Lightly toast two slices of rye bread.
Put a quarter-pound of the best pastrami you can get your hands on into a sieve for a few minutes to drain. Only a Trump supporter uses Buddig for this. Once it stops dripping, remove it and put a forkful of genuine imported-from-Germany sauerkraut in to drain.
Once everything has stopped dripping, spread sauce on both pieces of bread. Put a slice of good-quality Swiss cheese (Sargento is okay, but I usually buy Tillamook; sliced at the deli counter would be better) on each piece of bread. Put the meat on one piece of bread. Put the kraut on top of that, then the other piece of bread. Wrap in aluminum foil and stick in the oven for 20 minutes. Remove and eat before the thing has a chance to get cold.
Mosby
(16,259 posts)Jamaal510
(10,893 posts)What I do is make the patties with ground beef, then when I'm finished cooking them, I soak the grease out of them using some paper towels so they end up healthier (I do this for my sausage links, too). I also put more lettuce, tomatoes, and onions on my burgers than the average burger joint. I don't like to cook or make my own burgers, but they're more satisfying than anything I tasted from McD's, BK, Jack in the Box, or Wendy's.
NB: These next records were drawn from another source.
(* ===== verification/HashtableProps.v ===== *)
(** * The hash table finds every entry it holds

    Theorems about Hashtable.v, for every store that keeps the promises of
    [EntryStore]. *)

From S2P Require Import Prelude Helpers HelpersProps FlexBuffer Hashtable.
#[local] Open Scope Z_scope.

Section props.
Context {S C : Type} `{!EntryStore S} (bloomMasks : Z → Z).
#[local] Abbreviation in_tag := (in_tag bloomMasks).

(** ** Chains *)

Fixpoint chain (m : gmap Z (Entry C)) (p : Z) (l : list Z) : Prop :=
  match l with
  | [] => p = 0
  | a :: l => p = a ∧ a ≠ 0 ∧ ∃ e, m !! a = Some e ∧ chain m (e_next e) l
  end.

Lemma chain_ext m m' p l : (∀ a, a ∈ l → e_next <$> m' !! a = e_next <$> m !! a) → chain m p l → chain m' p l.
Proof.
  revert p. induction l as [|a l IH]; intros p Hm Hc; [done|]. destruct Hc as (-> & Ha & e & He & Hc). simpl. split; [done|]. split; [done|].
  pose proof (Hm a ltac:(by left)) as E. rewrite He in E. destruct (m' !! a) as [e'|]; [|done]. simpl in E. injection E as E. exists e'. split; [done|].
  rewrite E. apply IH; [|done]. intros b Hb. apply Hm. by right.
Qed.

Definition hash_of (m : gmap Z (Entry C)) (a : Z) : Z := match m !! a with Some e => hashValue e | None => 0 end.
(** The bucket of an entry. *)
Definition slot (m : gmap Z (Entry C)) (mask a : Z) : Z := Z.land (hash_of m a) mask.

(** The entries [done] are in their buckets, the last one linked first;
    [bucketOf] is the bucket of a hash. *)
Definition linked_by (bucketOf : Z → Z) (t : list Z) (m : gmap Z (Entry C)) (done : list Z) : Prop :=
  ∀ pos, 0 ≤ pos < Z.of_nat (length t) → ∃ p, zget t pos = Some p ∧
    chain m (untag p) (reverse (filter (λ a, bucketOf (hash_of m a) = pos) done)) ∧
    ∀ a, a ∈ done → bucketOf (hash_of m a) = pos → in_tag p (hash_of m a).
Definition linked (t : list Z) (mask : Z) (m : gmap Z (Entry C)) (done : list Z) : Prop :=
  ∀ pos, 0 ≤ pos < Z.of_nat (length t) → ∃ p, zget t pos = Some p ∧
    chain m (untag p) (reverse (filter (λ a, slot m mask a = pos) done)) ∧
    ∀ a, a ∈ done → slot m mask a = pos → in_tag p (hash_of m a).

Lemma untag_tag a prev h : 0 ≤ a < 2 ^ 48 → untag (tag bloomMasks a prev h) = a.
Proof.
  intros Ha. destruct (tag_value bloomMasks a prev h Ha) as [-> Hl]. unfold untag. rewrite Z.shiftr_div_pow2 by lia.
  rewrite Z.add_comm, Z.div_add, Z.div_small by lia. lia.
Qed.

Lemma filter_ext_in {A} (P Q : A → Prop) `{∀ x, Decision (P x), ∀ x, Decision (Q x)} (l : list A) :
  (∀ x, x ∈ l → P x ↔ Q x) → filter P l = filter Q l.
Proof.
  induction l as [|x l IH]; intros HPQ; [done|]. specialize (IH ltac:(intros y Hy; apply HPQ; by right)).
  rewrite !filter_cons, IH. pose proof (HPQ x ltac:(by left)). repeat case_decide; tauto.
Qed.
As for my sandwiches, I prefer the store-bought ones overall. I used to like Subway, but I started getting soggy bread from them. So I got sandwiches from local corner stores.
Awsi Dooger
(14,565 posts)Lately I've been using a Buy One/Get One coupon for a free Whopper at Burger King, but ordering it with lettuce, tomato and onion only.
Then I bring it home and switch out the bun for lower carb wheat bread, add avocado mayo, no-sugar relish, and organic ketchup.
Very good. I have no idea why I didn't think of this sooner. I was worried it wouldn't taste like a genuine Whopper. It does. Sometimes I bring the kit to the restaurant and eat in, especially during trips like a recent one to watch the Players Championship golf in Jacksonville.